Mr. Assad’s Syria has remained a steadfast enemy of Israel. The two countries have no formal relations and are technically at war. Mr. Assad has been a provocateur whose support for Iran and Hezbollah is seen by Jerusalem as pernicious. But he is, as many said in interviews on Thursday, well known, part of the old Middle East that began to unravel last year with the fall of President Hosni Mubarak of Egypt. With Mr. Mubarak’s ouster, Israel has had to contend with rising lawlessness in Sinai and concerns over the fate of the two nations’ peace treaty.
There is no telling what the ramifications would be if Mr. Assad fell.
“Bashar kept the border quiet, and now it can be like in the case of Sinai, with chaos and terror,” said Eyal Zisser, chairman of the Middle East and African history department at Tel Aviv University. “Most Israelis do not care about the grievances and the aspirations of their neighbors, democracy, justice, prosperity. They care about their own security. That’s the way of the average Israeli, and as a result, his government.”
The Golan, a strategic plateau of about 450 square miles, is home to about 39,000 Israelis, and Mr. Barak warned on Thursday that the longer fighting continued in Syria, “the risk grows that the bloody residue left over between the sides” could turn it “into a lawless area where terrorists might operate.”

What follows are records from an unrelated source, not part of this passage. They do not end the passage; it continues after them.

(** The code units removed by [String.prototype.trim]: the WhiteSpace and
    LineTerminator productions of ECMAScript. *)
Definition is_white_space (c : N) : bool :=
  ((9 <=? c) && (c <=? 13) || (c =? 32) || (c =? 160) || (c =? 5760)
   || (8192 <=? c) && (c <=? 8202) || (c =? 8232) || (c =? 8233)
   || (c =? 8239) || (c =? 8287) || (c =? 12288) || (c =? 65279))%N.

Fixpoint trimStart (s : jsstring) : jsstring :=
  match s with
  | [] => []
  | c :: s' => if is_white_space c then trimStart s' else s
  end.

Definition trimEnd (s : jsstring) : jsstring := rev (trimStart (rev s)).

Definition trim (s : jsstring) : jsstring := trimEnd (trimStart s).

(** [startsWith s k]: [k] is a prefix of [s]. *)
Fixpoint startsWith (s k : jsstring) {struct k} : bool :=
  match k, s with
  | [], _ => true
  | _ :: _, [] => false
  | a :: k', b :: s' => (a =? b)%N && startsWith s' k'
  end.

(** [String.prototype.includes]: [k] occurs in [s] at some position. *)
Fixpoint includes (s k : jsstring) : bool :=
  startsWith s k ||
  match s with
  | [] => false
  | _ :: s' => includes s' k
  end.

(** [k] occurs in [s]. *)
Definition occurs (k s : jsstring) : Prop :=
  exists a b, s = a ++ k ++ b.
(** X21. What a run leaves behind.  A run that returns has written the
    rendering of the returned detailed report and of the returned subsector
    report under their two names, which are never the same name, and the
    returned subsector report is what the Subsector Diff Builder returns
    for the returned detailed report; every other file is as it was.  A run that raises has written
    no file.  In both cases what was printed before is still there, followed
    by what the run printed. *)
Theorem generate_diff_reports_effects `{PandasIO} (self : SectoralDiffReport)
    (simulation_df : SimFrame) (w : world) :
  let run := generate_diff_reports self simulation_df w in
  match run.2 with
  | Ok (detailed, subsector) =>
      (∃ dt, generate_subsector_diff_report self dt detailed = Ok subsector)
      ∧ files run.1 !! detailed_report_path self
        = Some (render_detailed detailed)
      ∧ files run.1 !! subsector_report_path self
        = Some (render_subsector subsector)
      ∧ (∀ path, path ≠ detailed_report_path self →
                 path ≠ subsector_report_path self →
                 files run.1 !! path = files w !! path)
  | Err _ => files run.1 = files w
  end
  ∧ ∃ lines, stdout run.1 = (stdout w ++ lines)%list.
Proof.
  intros run. split; [|apply generate_diff_reports_stdout].
  pose proof (generate_diff_reports_files self simulation_df w) as Hfiles.
  pose proof (generate_diff_reports_result self simulation_df w) as Hres.
  fold run in Hfiles, Hres.
  destruct run.2 as [[detailed subsector]|e]; [|done].
  pose proof (detailed_subsector_paths_apart self) as Hapart.
  split_and!.
  - symmetry in Hres. unfold reports_of in Hres.
    destruct (parse_file parse_mapping _ _) as [mapping_df|]; [|done].
    destruct (load_simulation_output_data _ _) as [slice|]; [|done].
    cbn in Hres.
    destruct (parse_file parse_edgar _ _ ≫= _) as [edgar|]; [|done].
    cbn in Hres.
    destruct (aggregate _ _) as [[draft missing_variables]|]; [|done].
    cbn in Hres.
    destruct (generate_detailed_diff_report _ _ _) as [detailed'|]; [|done].
    cbn in Hres.
    destruct (generate_subsector_diff_report _ _ detailed')
      as [subsector'|] eqn:Hsub; [|done].
    cbn in Hres. injection Hres as <- <-. by eexists.
  - rewrite Hfiles. rewrite lookup_insert_ne by done.
    by rewrite lookup_insert_eq.
  - rewrite Hfiles. by rewrite lookup_insert_eq.
  - intros path Hd Hs. rewrite Hfiles. by rewrite !lookup_insert_ne.
Qed.
(** X7.  When the inspected container has a positive restart count and no
    labels map, the assignment of the [restartcount] label panics and the
    construction ends in that panic. *)
Theorem newDockerContainerHandler_nil_labels_panic
    (w : World) (client : dockerClient) (name : string)
    (mif : MachineInfoFactory) (fsi : fsInfoProvider)
    (driver : storageDriver) (storageDir : string)
    (cgroupSubsystems : CgroupSubsystems) (inHostNamespace : bool)
    (metadataEnvs : list string) (dockerVersion : list Z)
    (metrics : MetricSet) (thinPoolName : string)
    (tpw : option ThinPoolWatcher) (zw : option ZfsWatcher)
    (rw : string) (layout : string * string * string)
    (ctnr : ContainerJSON) (created : Time) :
  let dir := if inHostNamespace then storageDir else GoPath.Join ["/rootfs"; storageDir] in
  let id := ContainerNameToDockerId name in
  result (getRwLayerID w id dir driver dockerVersion) = Returns (rw, None) →
  result (storageLayout DriverStatusParentDataset w driver dir rw) = Returns (Ok layout) →
  ContainerInspect client id = Ok ctnr →
  time_Parse (ctnrCreated ctnr) = Ok created →
  (0 < ctnrRestartCount ctnr)%Z →
  configLabels ctnr = None →
  result (construct w client name mif fsi driver storageDir cgroupSubsystems
            inHostNamespace metadataEnvs dockerVersion metrics thinPoolName tpw zw)
  = Panics "assignment to entry in nil map".
Proof.
  intros dir id Hrw Hl Hc Ht Hn Hlb. unfold newDockerContainerHandler.
  assert (Hdir : (if inHostNamespace then storageDir
                  else GoPath.Join [if inHostNamespace then "/" else "/rootfs"; storageDir])
                 = dir) by (unfold dir; destruct inHostNamespace; reflexivity).
  rewrite Hdir. clear Hdir. fold id.
  rewrite result_bind, Hrw. cbv beta iota.
  rewrite result_bind, Hl. destruct layout as [[rootfsDir zfsFs] zfsPar]. cbv beta iota.
  rewrite result_call_bind, Hc, Ht.
  rewrite result_lift_bind, (proj2 (Z.ltb_lt 0 _) Hn), Hlb. reflexivity.
Qed.

(** X8.  [Start] and [Cleanup] on a constructed handler do not panic.  They
    make no call when the disk-usage metrics are off, and when they are on
    they start, respectively stop, the sampler that was built over the
    handler's writable-layer directory and the container's log directory. *)
Theorem newDockerContainerHandler_Start_Cleanup
    (w : World) (client : dockerClient) (name : string)
    (mif : MachineInfoFactory) (fsi : fsInfoProvider)
    (driver : storageDriver) (storageDir : string)
    (cgroupSubsystems : CgroupSubsystems) (inHostNamespace : bool)
    (metadataEnvs : list string) (dockerVersion : list Z)
    (metrics : MetricSet) (thinPoolName : string)
    (tpw : option ThinPoolWatcher) (zw : option ZfsWatcher)
    (h : dockerContainerHandler) (err : option error) (t : list Event) :
  let dir := if inHostNamespace then storageDir else GoPath.Join ["/rootfs"; storageDir] in
  let sampler := NewFsHandler (rootfsStorageDir h)
                   (GoPath.Join [dir; "containers"; ContainerNameToDockerId name]) fsi in
  construct w client name mif fsi driver storageDir cgroupSubsystems
    inHostNamespace metadataEnvs dockerVersion metrics thinPoolName tpw zw
    = (Returns (Some h, err), t) →
  Start h = (Returns tt, if Has metrics DiskUsageMetrics then [EvSamplerStart sampler] else []) ∧
  Cleanup h = (Returns tt, if Has metrics DiskUsageMetrics then [EvSamplerStop sampler] else []).
Proof.
  intros dir sampler H.
  destruct (construct_run _ _ _ _ _ _ _ _ _ _ _ _ _ _ _ _ _ _ H)
    as (rw & t1 & rootfsDir & zfsFs & zfsPar & t2 & ctnr' & created & lbls & ip & t3
        & _ & _ & _ & _ & _ & _ & _ & _ & Hh).
  subst sampler. rewrite Hh. unfold Start, Cleanup. cbn [hFsHandler rootfsStorageDir].
  destruct (Has metrics DiskUsageMetrics); split; reflexivity.
Qed.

Still, several leading government officials and analysts here said Israel hardly seemed on a war footing, using the same words to describe its posture: “watching from the outside.” While the threat of a chaotic Syria — or, for that matter, a nuclear Iran or a desperate Hezbollah with dangerous weaponry — may seem most acute here, they said, Israel continues to count on international intervention.
“It’s not only an Israeli issue: if Qaeda or radical members will take control of nonconventional weapons, it might appear anywhere on the globe,” said Ilan Mizrahi, a former head of Israel’s National Security Council, and deputy chief of Mossad. “I do not think that we have to be the whip of God.”
The Bulgaria bombing only complicates the Syria question. “The Iranians would love to see Israel retaliate against Hezbollah in a limited way,” said Yoram Schweitzer, a senior research fellow at the Institute for National Security Studies. “It can create belligerent acts that could help Syria. The Iranians are very keen on helping Assad as his situation is getting worse and worse.”